__PROBLEM DESCRIPTION__
Go through the records below and report each line with "contains" in it.

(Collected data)
(** [s.lower()] *)
Fixpoint lower (s : string) : string :=
  match s with
  | EmptyString => EmptyString
  | String c r => String (lower_char c) (lower r)
  end.

(** [needle in hay] *)
Fixpoint contains (needle hay : string) : bool :=
  String.prefix needle hay ||
  match hay with
  | EmptyString => false
  | String _ r => contains needle r
  end.

(** [s * n]: [n] copies of [s], none for a negative [n]. *)
Fixpoint copies (s : string) (n : nat) : string :=
  match n with
  | O => EmptyString
  | S k => s ++ copies s k
  end.

Definition mul (s : string) (n : Z) : string := copies s (Z.to_nat n).

(** [a or b] for an optional string [a] and a string [b]: [a] unless it
    is [None] or empty. *)
Definition or_else (a : option string) (b : string) : string :=
  match a with
  | Some (String c r) => String c r
  | _ => b
  end.

End Py.

(** ** Data model: [ChatMessage] and [ChatSession] *)

Record ChatMessage := mkChatMessage {
  id : string;
  role : string;                 (* 'user', 'assistant', 'system' *)
  content : string;
  thinking : option string;
  timestamp : Z;
  tokens : Z
}.

Record ChatSession := mkChatSession {
  session_id : string;
  messages : list ChatMessage;
  created_at : Z;
  last_active : Z;
  max_context_tokens : Z
}.

(** The entries of the list handed to the remote API: role and content. *)
Record ApiMessage := mkApiMessage {
  api_role : string;
  api_content : string
}.

(** In-place updates of a session object. *)
Definition set_messages (l : list ChatMessage) (s : ChatSession) : ChatSession :=
  mkChatSession (session_id s) l (created_at s) (last_active s) (max_context_tokens s).

Definition set_last_active (t : Z) (s : ChatSession) : ChatSession :=
  mkChatSession (session_id s) (messages s) (created_at s) t (max_context_tokens s).

(** ** Token estimate and the eviction loop *)

(** [ChatContextManager._estimate_tokens]: [len(text) // 4]. *)
Definition _estimate_tokens (text : string) : Z :=
  Z.of_nat (String.length text) / 4.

__ANSWER BELOW__
Fixpoint contains (needle hay : string) : bool :=
  | String _ r => contains needle r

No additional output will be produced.